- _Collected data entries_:

(* ===== verification/Ecdsa.v ===== *)
(** * Ecdsa: core/silkworm/crypto (ecdsa.hpp, ecdsa.cpp)

    The EIP-155 encoding of the y parity and the chain id in [v], the bounds on signature values and
    the wrapper of public-key recovery. libsecp256k1 itself is a parameter: parsing a compact
    signature and recovering the point are one partial function of the message, the 64 bytes of the
    signature and the parity, whose result is the serialised public key. *)

From S2P Require Import Prelude.
Local Open Scope Z_scope.

Definition kSecp256k1n : Z := 115792089237316195423570985008687907852837564279074904382605163141518161494337.
Definition kSecp256k1Halfn : Z := Z.shiftr kSecp256k1n 1.

Record YParityAndChainId : Type := mkYParityAndChainId {
  yp_odd : bool;
  yp_chain_id : option Z
}.

Definition y_parity_and_chain_id_to_v (odd : bool) (chain_id : option Z) : Z :=
  match chain_id with
  | Some id => u256 (u256 (u256 (id * 2) + 35) + Z.b2z odd)
  | None => if odd then 28 else 27
  end.

Definition v_to_y_parity_and_chain_id (v : Z) : YParityAndChainId :=
  if (v =? 27) || (v =? 28) then mkYParityAndChainId (v =? 28) None
  else
    let w := u256 (v - 35) in
    mkYParityAndChainId (negb (u64 w mod 2 =? 0)) (Some (Z.shiftr w 1)).

Definition is_valid_signature (r s : Z) (homestead : bool) : bool :=
  if (r =? 0) || (s =? 0) then false
  else if (kSecp256k1n <=? r) && (kSecp256k1n <=? s) then false
  else if homestead && (kSecp256k1Halfn <? s) then false
  else true.

(** [secp256k1 signature odd_y_parity message]: parse, recover, serialise uncompressed (65 bytes). *)
Definition recover (secp256k1 : bytes -> bool -> bytes -> option bytes)
    (message signature : bytes) (odd_y_parity : bool) : option bytes :=
  if negb (zlen message =? 32) || negb (zlen signature =? 64) then None
  else secp256k1 signature odd_y_parity message.

(** * Lemmas *)

(** A chain id that [v] can carry; an id that would make [v] 27 or 28 needs the wrap-around. *)
Definition wf_chain_id (chain_id : option Z) : Prop :=
  match chain_id with Some id => 0 <= id < 2 ^ 255 - 18 | None => True end.

Lemma v_of_range odd chain_id :
  wf_chain_id chain_id -> 0 <= y_parity_and_chain_id_to_v odd chain_id < 2 ^ 256.
Proof.
  destruct chain_id as [id|]; cbn; [|destruct odd; lia].
  intros _. apply u256_range.
Qed.

Lemma parity_chain_id_roundtrip odd chain_id :
  wf_chain_id chain_id ->
  v_to_y_parity_and_chain_id (y_parity_and_chain_id_to_v odd chain_id)
  = mkYParityAndChainId odd chain_id.
Proof.
  destruct chain_id as [id|]; cbn; [|by destruct odd].
  intros H. assert (0 <= Z.b2z odd <= 1) as Ho by (destruct odd; cbn; lia). unwrap.
  unfold v_to_y_parity_and_chain_id.
  destruct (Z.eqb_spec (id * 2 + 35 + Z.b2z odd) 27); [lia|].
  destruct (Z.eqb_spec (id * 2 + 35 + Z.b2z odd) 28); [lia|]. cbn [orb].
  replace (id * 2 + 35 + Z.b2z odd - 35) with (Z.b2z odd + id * 2) by lia. unwrap.
  f_equal.
  - unfold u64, wrap. rewrite <- Znumtheory.Zmod_div_mod; [|lia|lia|by exists (2 ^ 63)].
    rewrite Z.mod_add by lia. by destruct odd.
  - f_equal. rewrite Z.shiftr_div_pow2 by lia. change (2 ^ 1) with 2.
    rewrite Z.div_add by lia. by replace (Z.b2z odd / 2) with 0 by (by destruct odd).
Qed.

Lemma v_roundtrip v :
  0 <= v < 2 ^ 256 ->
  y_parity_and_chain_id_to_v (yp_odd (v_to_y_parity_and_chain_id v))
    (yp_chain_id (v_to_y_parity_and_chain_id v)) = v.
Proof.
  intros H. unfold v_to_y_parity_and_chain_id.
  destruct (Z.eqb_spec v 27) as [->|]; [done|]. destruct (Z.eqb_spec v 28) as [->|]; [done|].
  cbn [orb yp_odd yp_chain_id y_parity_and_chain_id_to_v].
  pose proof (u256_range (v - 35)) as Hw. set (w := u256 (v - 35)) in *.
  rewrite Z.shiftr_div_pow2 by lia. change (2 ^ 1) with 2.
  assert (u64 w mod 2 = w mod 2) as ->.
  { unfold u64, wrap. rewrite <- Znumtheory.Zmod_div_mod; [done|lia|lia|by exists (2 ^ 63)]. }
  assert (Z.b2z (negb (w mod 2 =? 0)) = w mod 2) as ->.
  { pose proof (Z.mod_pos_bound w 2 ltac:(lia)). destruct (Z.eqb_spec (w mod 2) 0); cbn; lia. }
  pose proof (Z.div_mod w 2 ltac:(lia)). pose proof (Z.mod_pos_bound w 2 ltac:(lia)).
  rewrite (u256_small (w / 2 * 2)) by lia.
  unfold u256, wrap. rewrite Zplus_mod_idemp_l.
  replace (w / 2 * 2 + 35 + w mod 2) with (w + 35) by lia. subst w. unfold u256, wrap.
  rewrite Zplus_mod_idemp_l. replace (v - 35 + 35) with v by lia. by apply Z.mod_small.
Qed.

(** * Properties *)

(** [v] loses nothing. The parity and the chain id are read back from the [v] they are packed into,
    for every chain id that fits (below 2^255 - 18); and every 256-bit [v] is rebuilt from what
    [v_to_y_parity_and_chain_id] makes of it, including the values below 35, which wrap. *)
Theorem v_codec (odd : bool) (chain_id : option Z) (v : Z) :
  wf_chain_id chain_id -> 0 <= v < 2 ^ 256 ->
  v_to_y_parity_and_chain_id (y_parity_and_chain_id_to_v odd chain_id)
    = mkYParityAndChainId odd chain_id
  /\ y_parity_and_chain_id_to_v (yp_odd (v_to_y_parity_and_chain_id v))
       (yp_chain_id (v_to_y_parity_and_chain_id v)) = v.
Proof. intros Hc Hv. split; [by apply parity_chain_id_roundtrip | by apply v_roundtrip]. Qed.

Lemma v_codec_witness :
  v_to_y_parity_and_chain_id 37 = mkYParityAndChainId false (Some 1).
Proof. apply (v_codec false (Some 1) 0); [cbn; lia | lia]. Defined.

(** From Homestead on, an accepted signature has [s] in the lower half of the group order and
    both components positive; but [r] is only compared with the group order when [s] is too large as
    well, so an [r] outside the group is accepted. Before Homestead a pair is refused exactly when one
    component is zero or both reach the order. *)
Theorem is_valid_signature_spec (r s : Z) :
  0 <= r < 2 ^ 256 -> 0 <= s < 2 ^ 256 ->
  (is_valid_signature r s true = true <-> 0 < r /\ 0 < s <= kSecp256k1Halfn)
  /\ (is_valid_signature r s false = true
      <-> 0 < r /\ 0 < s /\ (r < kSecp256k1n \/ s < kSecp256k1n))
  /\ is_valid_signature kSecp256k1n 1 true = true.
Proof.
  intros Hr Hs. unfold is_valid_signature. assert (kSecp256k1Halfn < kSecp256k1n) by done.
  split; [|split; [|done]];
    destruct (Z.eqb_spec r 0), (Z.eqb_spec s 0); cbn [orb]; try (split; [done|lia]);
    destruct (Z.leb_spec kSecp256k1n r), (Z.leb_spec kSecp256k1n s); cbn [andb];
    try destruct (Z.ltb_spec kSecp256k1Halfn s); split; intros; try done; lia.
Qed.

Lemma is_valid_signature_spec_witness :
  is_valid_signature 5 7 true = true <-> 0 < 5 /\ 0 < 7 <= kSecp256k1Halfn.
Proof. apply (is_valid_signature_spec 5 7); lia. Defined.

- _WORK REQUIRED_: Given the records above, return exactly the lines starting at the line containing "The EIP-155 encoding" and ending at the line containing "Definition kSecp256k1Halfn : Z", including both.

- _WORKED SOLUTION_:
    The EIP-155 encoding of the y parity and the chain id in [v], the bounds on signature values and
    the wrapper of public-key recovery. libsecp256k1 itself is a parameter: parsing a compact
    signature and recovering the point are one partial function of the message, the 64 bytes of the
    signature and the parity, whose result is the serialised public key. *)

From S2P Require Import Prelude.
Local Open Scope Z_scope.

Definition kSecp256k1n : Z := 115792089237316195423570985008687907852837564279074904382605163141518161494337.
Definition kSecp256k1Halfn : Z := Z.shiftr kSecp256k1n 1.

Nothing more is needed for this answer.